PROMPT = Below are some records. Return exactly the lines from the one containing "str := default" through the one containing "Section Relay.", both included, and only those.
Top of EXERCISE DATA
(* ===== verification/SdkRelay.v ===== *)
(** The relay an approval travels over ([pubky-sdk/src/actors/auth/relay/] and
    [pubky-sdk/src/util.rs]): reading bounded response bodies, polling an inbox
    or a link until a message arrives, acknowledging it, and the listener that
    a pending flow holds on to.

    What a request comes to belongs to [reqwest] and the relay: the answers are
    a list, in order, each with the milliseconds it takes.  Where the list ends
    the program is still waiting ([None]).  URLs belong to the [url] crate
    ([RelayUrls]). *)

From S2P Require Import Prelude StoragePath Capabilities Keys GrantTokens HttpError Quota Database Users Entries EntryLocks Events Finalization.
From S2P Require Import AppState LockRoutes Uploads EncryptionKeys DeepLinks SdkApproval.

(** * Responses *)

Inductive SdkError :=
| RequestFailed
| RequestServer (status : Z) (message : str)
| AuthValidation (message : str)
| AuthRequestExpired
| UrlParse
| Undecryptable.

#[export] Instance SdkError_eq_dec : EqDecision SdkError.
Proof. solve_decision. Defined.

(** A response: its status, the length it declares, and its body as it
    arrives; [Err] is a broken transport. *)
Record Response := mk_Response {
  rp_status : Z;
  rp_content_length : option Z;
  rp_chunks : list (result () (list Z))
}.

Inductive ResponseBodyError := TooLarge | TransportError.

Fixpoint read_chunks (max_bytes : Z) (body : list Z) (chunks : list (result () (list Z)))
    : result ResponseBodyError (list Z) :=
  match chunks with
  | [] => Ok body
  | Err _ :: _ => Err TransportError
  | Ok chunk :: chunks =>
      if max_bytes - Z.of_nat (length body) <? Z.of_nat (length chunk) then Err TooLarge
      else read_chunks max_bytes (body ++ chunk) chunks
  end.

Definition read_response_body (response : Response) (max_bytes : Z) : result ResponseBodyError (list Z) :=
  if match rp_content_length response with Some length => max_bytes <? length | None => false end
  then Err TooLarge
  else read_chunks max_bytes [] (rp_chunks response).

Definition MAX_RELAY_BODY_BYTES : Z := 1024 * 1024.

Definition relay_too_large : SdkError :=
  AuthValidation (lit "Auth relay response exceeds the 1048576-byte limit").

Definition read_relay_body (response : Response) : result SdkError (list Z) :=
  map_err (λ e, match e with TooLarge => relay_too_large | TransportError => RequestFailed end)
    (read_response_body response MAX_RELAY_BODY_BYTES).

(** Decoding of error bodies: [String::from_utf8_lossy] and
    [StatusCode::canonical_reason]. *)
Class ErrorTexts := {
  from_utf8_lossy : list Z → str;
  canonical_reason : Z → option str;
}.

Definition BOM : list Z := [239; 187; 191].

Fixpoint read_error_chunks (limit : Z) (body : list Z) (chunks : list (result () (list Z)))
    : result () (list Z * bool) :=
  match chunks with
  | [] => Ok (body, false)
  | Err _ :: _ => Err ()
  | Ok chunk :: chunks =>
      let remaining := limit - Z.of_nat (length body) in
      let body := body ++ take (Z.to_nat (Z.min (Z.of_nat (length chunk)) remaining)) chunk in
      if remaining <? Z.of_nat (length chunk) then Ok (body, true) else read_error_chunks limit body chunks
  end.

Definition read_error_message `{ErrorTexts} (limit : Z) (response : Response) : result () str :=
  '(body, truncated) ← read_error_chunks limit [] (rp_chunks response);
  let body := default body (strip_prefix body BOM) in
  let message := from_utf8_lossy body in
  Ok (if (truncated : bool)
      then message ++ [10] ++ lit "[response body truncated at " ++ show_uint limit ++ lit " bytes]"
      else message).

Definition is_success (status : Z) : bool := (200 <=? status) && (status <? 300).

Definition status_reason `{ErrorTexts} (status : Z) : str := default (lit "Unknown Error") (canonical_reason status).

Definition check_http_status `{ErrorTexts} (max_error_body_bytes : Z) (response : Response) : result SdkError Response :=
  if is_success (rp_status response) then Ok response
  else
    let message := if max_error_body_bytes =? 0 then None else ok (read_error_message max_error_body_bytes response) in
    Err (RequestServer (rp_status response) (default (status_reason (rp_status response)) message)).

(** * Channels *)

(** [Url]: [cannot_be_a_base], [path], and [path_segments_mut] with
    [pop_if_empty] and [push]. *)
Class RelayUrls := {
  cannot_be_a_base : str → bool;
  url_path : str → str;
  push_segment : str → str → str;
}.

(** What a request comes to. *)
Inductive Reply :=
| NotSent
| TimedOut
| Unreachable
| Answer (response : Response).

(** [RequestBuilder::timeout]: an answer that takes longer is not waited for. *)
Definition reply_within (timeout : option Z) (reply : Z * Reply) : Z * Reply :=
  match timeout with
  | Some t => if t <? reply.1 then (t, TimedOut) else reply
  | None => reply
  end.

Inductive PollError := PollTimeout | PollFailure (e : SdkError).

Section Relay.
Context `{ErrorTexts, RelayUrls, ContentTools, PkarrKeys, !Jws, !Base64Url, Sealing} (max_error_body_bytes : Z).

Definition HTTP_REQUEST_TIMEOUT : Z := 408.

(** [poll_once] of the inbox, and of the link, which knows no 408. *)
Definition inbox_poll_once (reply : Reply) : result PollError Response :=
  match reply with
  | NotSent | Unreachable => Err (PollFailure RequestFailed)
  | TimedOut => Err PollTimeout
  | Answer response =>
      if rp_status response =? HTTP_REQUEST_TIMEOUT then Err PollTimeout
      else map_err PollFailure (check_http_status max_error_body_bytes response)
  end.

Definition link_poll_once (reply : Reply) : result PollError Response :=
  match reply with
  | NotSent | Unreachable => Err (PollFailure RequestFailed)
  | TimedOut => Err PollTimeout
  | Answer response => map_err PollFailure (check_http_status max_error_body_bytes response)
  end.

Definition MAX_FAILURES : nat := 3.

(** [poll]: the answers still to come and the result. *)
Definition Polled : Type := option (result SdkError (option (list Z)) * list (Z * Reply)).

Fixpoint inbox_poll_loop (timeout : option Z) (elapsed : Z) (consecutive_failures : nat) (replies : list (Z * Reply)) : Polled :=
  if match timeout with Some t => t <=? elapsed | None => false end then Some (Ok None, replies)
  else
    match replies with
    | [] => None
    | reply :: rest =>
        let '(took, answer) := reply_within ((λ t, Z.max 0 (t - elapsed)) <$> timeout) reply in
        match inbox_poll_once answer with
        | Ok response => Some (body ← read_relay_body response; Ok (Some body), rest)
        | Err PollTimeout => inbox_poll_loop timeout (elapsed + took) 0 rest
        | Err (PollFailure e) =>
            let consecutive_failures := S consecutive_failures in
            if (MAX_FAILURES <=? consecutive_failures)%nat then Some (Err e, rest)
            else inbox_poll_loop timeout (elapsed + took) consecutive_failures rest
        end
    end.

(** The counter of the link is not reset by a timeout. *)
Fixpoint link_poll_loop (timeout : option Z) (elapsed : Z) (consecutive_failures : nat) (replies : list (Z * Reply)) : Polled :=
  if match timeout with Some t => t <=? elapsed | None => false end then Some (Ok None, replies)
  else
    match replies with
    | [] => None
    | reply :: rest =>
        let '(took, answer) := reply_within ((λ t, Z.max 0 (t - elapsed)) <$> timeout) reply in
        match link_poll_once answer with
        | Ok response => Some (body ← read_relay_body response; Ok (Some body), rest)
        | Err PollTimeout => link_poll_loop timeout (elapsed + took) consecutive_failures rest
        | Err (PollFailure e) =>
            let consecutive_failures := S consecutive_failures in
            if (MAX_FAILURES <=? consecutive_failures)%nat then Some (Err e, rest)
            else link_poll_loop timeout (elapsed + took) consecutive_failures rest
        end
    end.

Definition HttpRelayInboxChannel_poll (timeout : option Z) (replies : list (Z * Reply)) : Polled :=
  inbox_poll_loop timeout 0 0 replies.
Definition HttpRelayLinkChannel_poll (timeout : option Z) (replies : list (Z * Reply)) : Polled :=
  link_poll_loop timeout 0 0 replies.

(** [produce], for the request the signer makes too: the answer to a [POST]. *)
Definition HttpRelayInboxChannel_produce (reply : Reply) : result SdkError () :=
  match reply with
  | Answer response => check_http_status max_error_body_bytes response ;; Ok ()
  | NotSent | TimedOut | Unreachable => Err RequestFailed
  end.

Definition HttpRelayInboxChannel_ack (reply : Reply) : result SdkError bool :=
  match reply with
  | Answer response =>
      if rp_status response =? 200 then Ok true
      else if rp_status response =? 404 then Ok false
      else check_http_status max_error_body_bytes response ;; Ok false
  | NotSent | TimedOut | Unreachable => Err RequestFailed
  end.

(** [response.text()] of the status body. *)
Fixpoint all_chunks (chunks : list (result () (list Z))) : result SdkError (list Z) :=
  match chunks with
  | [] => Ok []
  | Err _ :: _ => Err RequestFailed
  | Ok c :: chunks => rest ← all_chunks chunks; Ok (c ++ rest)
  end.

Definition HttpRelayInboxChannel_check_ack (reply : Reply) : result SdkError (option bool) :=
  match reply with
  | Answer response =>
      if rp_status response =? 200 then
        body ← all_chunks (rp_chunks response);
        Ok (Some (bool_decide (trim (from_utf8_lossy body) = lit "true")))
      else if rp_status response =? 404 then Ok None
      else check_http_status max_error_body_bytes response ;; Ok None
  | NotSent | TimedOut | Unreachable => Err RequestFailed
  end.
Bottom of EXERCISE DATA
RESPONSE TO THE TASK =
Definition status_reason `{ErrorTexts} (status : Z) : str := default (lit "Unknown Error") (canonical_reason status).

Definition check_http_status `{ErrorTexts} (max_error_body_bytes : Z) (response : Response) : result SdkError Response :=
  if is_success (rp_status response) then Ok response
  else
    let message := if max_error_body_bytes =? 0 then None else ok (read_error_message max_error_body_bytes response) in
    Err (RequestServer (rp_status response) (default (status_reason (rp_status response)) message)).

(** * Channels *)

(** [Url]: [cannot_be_a_base], [path], and [path_segments_mut] with
    [pop_if_empty] and [push]. *)
Class RelayUrls := {
  cannot_be_a_base : str → bool;
  url_path : str → str;
  push_segment : str → str → str;
}.

(** What a request comes to. *)
Inductive Reply :=
| NotSent
| TimedOut
| Unreachable
| Answer (response : Response).

(** [RequestBuilder::timeout]: an answer that takes longer is not waited for. *)
Definition reply_within (timeout : option Z) (reply : Z * Reply) : Z * Reply :=
  match timeout with
  | Some t => if t <? reply.1 then (t, TimedOut) else reply
  | None => reply
  end.

Inductive PollError := PollTimeout | PollFailure (e : SdkError).

Section Relay.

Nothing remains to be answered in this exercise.